Let me know who is coming and what you bring to share.

We will need the usual goodies.

Hot Dogs and buns 
Hamburgers and bun

Ketchup and mustard

grills, charcoal and lighter fluid

paper plates, napkins, silverware

chips and cookies

soda and water

coolers and ice

salads - potatoe, pasta ???

any side dish you like to make or buy


----------



## HuskyMD (May 19, 2000)

I'll bring a cooler of ice with sodas.


----------



## catman (May 28, 2001)

That date is great. I'll bring hot dogs & rolls.


----------



## BubbaHoTep (May 26, 2008)

Hey Guys, I'm going to make this a sticky. Thanks for the heads-up, Orest.


----------



## Tracker16 (Feb 16, 2009)

Much better date count me in. I'll tell you what I'll bring as the date gets nearer. Again OREST thanks for doing this


----------



## surfnsam (Apr 28, 2008)

hopefully i will make it this year. i got the paper plates napkins and silver(plactic)ware under control


----------



## bloodworm (Jan 5, 2007)

I'll be there I had a problem with my car so I couldnt make the one last year i can get the sodas and water for beverages and a suggestion should we make name tags again


----------



## MetroMan (Mar 7, 2009)

Orest...make them MF'n beans again!!!!


----------



## catman (May 28, 2001)

MetroMan said:


> Orest...make them MF'n beans again!!!!


And that killer krout.


----------



## OBX_Rat (Jul 12, 2007)

I like the date lets try March because April always seems to rain on us. And Ill bring something as always


----------



## Orest (Jul 28, 2003)

catman said:


> And that killer krout.



I guess I should start cooking now.


----------



## EDMboarder (Mar 18, 2005)

I will try and make it this year, see whats happening that weekend.


----------



## Orest (Jul 28, 2003)

EDMboarder said:


> I will try and make it this year, see whats happening that weekend.


Hi Eric,

It would be good to se you again.


----------



## cocoflea (Aug 1, 2002)

Will try to make it


----------



## fresh bunker (Jul 9, 2006)

I am going to try it make it this year with the wife. If i do make it ill bring some plates and cups.


----------



## Shooter (Nov 14, 2004)

If I bring Catman32 (Eric) again this year is he allowed to be in the biggest fish contest??? Or are yall scared he will win again 

Still tryn to remember 8 and worm,,,, it's just hard to throw anything less than 8oz and a chunk of bait


----------



## Orest (Jul 28, 2003)

Shooter said:


> If I bring Catman32 (Eric) again this year is he allowed to be in the biggest fish contest??? Or are yall scared he will win again
> 
> Still tryn to remember 8 and worm,,,, it's just hard to throw anything less than 8oz and a chunk of bait


It will nice to see you 2 again. 

You bringing any sinkers? Am sure there will a few interested fishermen there.


----------



## dudeondacouch (Apr 6, 2010)

I normally avoid the place, but I'll consider it for a group outing.

Put me down as a maybe.


----------



## HuskyMD (May 19, 2000)

Don't worry Dude, there will be 3 weeks to recover before we go to the point of the hog.


----------



## dudeondacouch (Apr 6, 2010)

HuskyMD said:


> Don't worry Dude, there will be 3 weeks to recover before we go to the point of the hog.

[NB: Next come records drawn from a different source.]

(* ===== verification/Json.v ===== *)
(** * encoding/json, as far as the store uses it

    A decoder for JSON text: values, the escapes of strings and number literals
    as in RFC 8259, and the conversion of a number literal to a Go [int] or
    [int64].  Go's replacement of invalid UTF-8 inside strings and its nesting
    limit of 10000 are not modelled. *)

From Stdlib Require Import Ascii.
From S2P Require Import Prelude.
From S2P Require Import GoLib.
Open Scope Z_scope.

#[warnings="-register-all"]
Inductive json :=
  | JNull
  | JBool (b : bool)
  | JNum (literal : list ascii)
  | JStr (s : string)
  | JArr (elements : list json)
  | JObj (members : list (string * json)).

Definition code (c : ascii) : N := N_of_ascii c.

(** The white space of JSON. *)
Definition json_space (c : ascii) : bool :=
  (code c =? 32)%N || (code c =? 9)%N || (code c =? 10)%N || (code c =? 13)%N.
Definition skip_ws (l : list ascii) : list ascii := drop_while json_space l.

Definition is_digit (c : ascii) : bool := ((48 <=? code c) && (code c <=? 57))%N.

Definition hex_value (c : ascii) : option N :=
  let n := code c in
  if ((48 <=? n) && (n <=? 57))%N then Some (n - 48)%N
  else if ((97 <=? n) && (n <=? 102))%N then Some (n - 87)%N
  else if ((65 <=? n) && (n <=? 70))%N then Some (n - 55)%N
  else None.

(** Four hexadecimal digits. *)
Definition hex4 (l : list ascii) : option (N * list ascii) :=
  match l with
  | a :: b :: c :: d :: l' =>
    match hex_value a, hex_value b, hex_value c, hex_value d with
    | Some a, Some b, Some c, Some d => Some (((a * 16 + b) * 16 + c) * 16 + d, l')%N
    | _, _, _, _ => None
    end
  | _ => None
  end.

(** The UTF-8 bytes of a code point. *)
Definition utf8 (n : N) : list ascii :=
  ascii_of_N <$>
  (if n <? 128 then [n]
   else if n <? 2048 then [192 + n / 64; 128 + n mod 64]
   else if n <? 65536 then [224 + n / 4096; 128 + n / 64 mod 64; 128 + n mod 64]
   else [240 + n / 262144; 128 + n / 4096 mod 64; 128 + n / 64 mod 64; 128 + n mod 64])%N.

Definition surrogate (n : N) : bool := ((55296 <=? n) && (n <? 57344))%N.

(** What a [\u] escape stands for, with the pair that may follow it: a lone or
    mismatched surrogate becomes U+FFFD. *)
Definition unicode_escape (l : list ascii) : option (list ascii * list ascii) :=
  match hex4 l with
  | None => None
  | Some (n, l') =>
    if negb (surrogate n) then Some (utf8 n, l')
    else match l' with
         | b :: u :: l'' =>
           if ((code b =? 92) && (code u =? 117))%N then
             match hex4 l'' with
             | Some (m, l3) =>
               if ((n <? 56320) && (56320 <=? m) && (m <? 57344))%N
               then Some (utf8 (65536 + (n - 55296) * 1024 + (m - 56320))%N, l3)
               else Some (utf8 65533, l')
             | None => Some (utf8 65533, l')
             end
           else Some (utf8 65533, l')
         | _ => Some (utf8 65533, l')
         end
  end.

(** A string after its opening quote. *)
Fixpoint parse_string (fuel : nat) (l : list ascii) : option (list ascii * list ascii) :=
  match fuel with
  | O => None
  | S fuel =>
    match l with
    | [] => None
    | c :: l' =>
      let n := code c in
      if (n =? 34)%N then Some ([], l')
      else if (n <? 32)%N then None
      else if (n =? 92)%N then
        match l' with
        | [] => None
        | e :: l'' =>
          let simple (x : N) :=
            '(s, rest) ← parse_string fuel l''; Some (ascii_of_N x :: s, rest) in
          let k := code e in
          if (k =? 34)%N then simple 34%N else if (k =? 92)%N then simple 92%N
          else if (k =? 47)%N then simple 47%N else if (k =? 98)%N then simple 8%N
          else if (k =? 102)%N then simple 12%N else if (k =? 110)%N then simple 10%N
          else if (k =? 114)%N then simple 13%N else if (k =? 116)%N then simple 9%N
          else if (k =? 117)%N then
            '(u, l3) ← unicode_escape l'';
            '(s, rest) ← parse_string fuel l3; Some (u ++ s, rest)
          else None
        end
      else '(s, rest) ← parse_string fuel l'; Some (c :: s, rest)
    end
  end.

Fixpoint take_while {A} (p : A → bool) (l : list A) : list A :=
  match l with
  | [] => []
  | x :: l' => if p x then x :: take_while p l' else []
  end.

(** A number literal: sign, integer part without a leading zero, fraction,
    exponent. *)
Definition parse_number (l : list ascii) : option (list ascii * list ascii) :=
  let '(sign, l1) :=
    match l with c :: l' => if (code c =? 45)%N then ([c], l') else ([], l) | [] => ([], l) end in
  let int := match l1 with
             | c :: _ => if (code c =? 48)%N then [c] else take_while is_digit l1
             | [] => [] end in
  if (length int =? 0)%nat then None else
  let l2 := drop (length int) l1 in
  '(frac, l3) ← match l2 with
    | c :: l' => if (code c =? 46)%N then
                   let ds := take_while is_digit l' in
                   if (length ds =? 0)%nat then None else Some (c :: ds, drop (length ds) l')
                 else Some ([], l2)
    | [] => Some ([], l2) end;
  '(exp, l4) ← match l3 with
    | c :: l' => if (code c =? 101)%N || (code c =? 69)%N then
                   let '(sg, l'') := match l' with
                     | d :: l'' => if (code d =? 43)%N || (code d =? 45)%N then ([d], l'') else ([], l')
                     | [] => ([], l') end in
                   let ds := take_while is_digit l'' in
                   if (length ds =? 0)%nat then None
                   else Some (c :: sg ++ ds, drop (length ds) l'')
                 else Some ([], l3)
    | [] => Some ([], l3) end;
  Some (sign ++ int ++ frac ++ exp, l4).

(** The rest of the input after a fixed word. *)
Fixpoint strip (w l : list ascii) : option (list ascii) :=
  match w, l with
  | [], _ => Some l
  | c :: w', d :: l' => if ascii_dec c d then strip w' l' else None
  | _, [] => None
  end.

Definition expect (n : N) (l : list ascii) : option (list ascii) :=
  match skip_ws l with
  | c :: l' => if (code c =? n)%N then Some l' else None
  | [] => None
  end.

Fixpoint parse_value (fuel : nat) (l : list ascii) : option (json * list ascii) :=
  match fuel with
  | O => None
  | S fuel =>
    let l := skip_ws l in
    match l with
    | [] => None
    | c :: l' =>
      let n := code c in
      if (n =? 34)%N then '(s, rest) ← parse_string (S (length l')) l'; Some (JStr (of_bytes s), rest)
      else if (n =? 123)%N then
        match expect 125 l' with
        | Some rest => Some (JObj [], rest)
        | None => '(ms, rest) ← parse_members fuel l'; Some (JObj ms, rest)
        end
      else if (n =? 91)%N then
        match expect 93 l' with
        | Some rest => Some (JArr [], rest)
        | None => '(es, rest) ← parse_elements fuel l'; Some (JArr es, rest)
        end
      else if (n =? 116)%N then rest ← strip (bytes_of "true") l; Some (JBool true, rest)
      else if (n =? 102)%N then rest ← strip (bytes_of "false") l; Some (JBool false, rest)
      else if (n =? 110)%N then rest ← strip (bytes_of "null") l; Some (JNull, rest)
      else '(lit, rest) ← parse_number l; Some (JNum lit, rest)
    end
  end
with parse_members (fuel : nat) (l : list ascii) : option (list (string * json) * list ascii) :=
  match fuel with
  | O => None
  | S fuel =>
    l1 ← expect 34 l;
    '(key, l2) ← parse_string (S (length l1)) l1;
    l3 ← expect 58 l2;
    '(v, l4) ← parse_value fuel l3;
    match expect 44 l4 with
    | Some l5 => '(ms, rest) ← parse_members fuel l5; Some ((of_bytes key, v) :: ms, rest)
    | None => rest ← expect 125 l4; Some ([(of_bytes key, v)], rest)
    end
  end
with parse_elements (fuel : nat) (l : list ascii) : option (list json * list ascii) :=
  match fuel with
  | O => None
  | S fuel =>
    '(v, l1) ← parse_value fuel l;
    match expect 44 l1 with
    | Some l2 => '(vs, rest) ← parse_elements fuel l2; Some (v :: vs, rest)
    | None => rest ← expect 93 l1; Some ([v], rest)
    end
  end.

(** A whole document: one value and nothing but white space after it.  Every
    call consumes a byte or is the first element of an array, so twice the
    length of the text is fuel enough. *)
Definition parse_json (text : string) : option json :=
  let l := bytes_of text in
  '(v, rest) ← parse_value (2 * length l + 2) l;
  match skip_ws rest with [] => Some v | _ :: _ => None end.

Definition digits_value (ds : list ascii) : Z :=
  fold_left (λ acc c, acc * 10 + (Z.of_N (code c) - 48)) ds 0.

(** [strconv.ParseInt(literal, 10, 64)] on a JSON number literal. *)
Definition number_int64 (lit : list ascii) : option Z :=
  let '(neg, ds) := match lit with
    | c :: l' => if (code c =? 45)%N then (true, l') else (false, lit)
    | [] => (false, []) end in
  if (length ds =? 0)%nat || negb (forallb is_digit ds) then None
  else let z := if neg : bool then - digits_value ds else digits_value ds in
       if is_int64 z then Some z else None.

(** ** Checks on concrete documents *)
Definition q : string := of_bytes [ascii_of_N 34].
Example parse_json_object :
  parse_json ("{" +:+ q +:+ "a" +:+ q +:+ ": [1, -20, null], " +:+ q +:+ "b" +:+ q +:+ ":{} }")
  = Some (JObj [("a", JArr [JNum (bytes_of "1"); JNum (bytes_of "-20"); JNull]); ("b", JObj [])])%string.
Proof. reflexivity. Qed.
Example parse_json_trailing : parse_json "1 2" = None.
Proof. reflexivity. Qed.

Might miss opening day, depending on work travel. I hope I can make it.


----------



## Dboy (Sep 19, 2011)

I'm in, will bring some Asian flava. Can't wait to meet all y'all.


----------



## Carlows (Mar 20, 2011)

Orest, as long as you bring some of those beans and I don't have to work that weekend (job moving to a new building around that time) I will be there. Will let you know what I can bring close to the date. I learned a lot last year. I still have not caught a keeper rock in my life.


----------



## Kwesi W. (Apr 14, 2006)

Oh course Catman32 (Eric) can be in the contest... 

Like Orest said if you guys come please bring some goodies (Lead, Sinkers, Sand Spikes).... You might end up having your whole trip paid for... LOL

Orest count me in!




Shooter said:


> If I bring Catman32 (Eric) again this year is he allowed to be in the biggest fish contest??? Or are yall scared he will win again
> 
> Still tryn to remember 8 and worm,,,, it's just hard to throw anything less than 8oz and a chunk of bait


----------



## ReelDeal (May 28, 2011)

I will try to make the trip down from Pa. Would be nice to put a face to some of you guys that have offered great advice since becoming a member here.


----------



## Orest (Jul 28, 2003)

We will also need sone heavy duty trash bags, paper towels, aluminum pans, aluminum foil.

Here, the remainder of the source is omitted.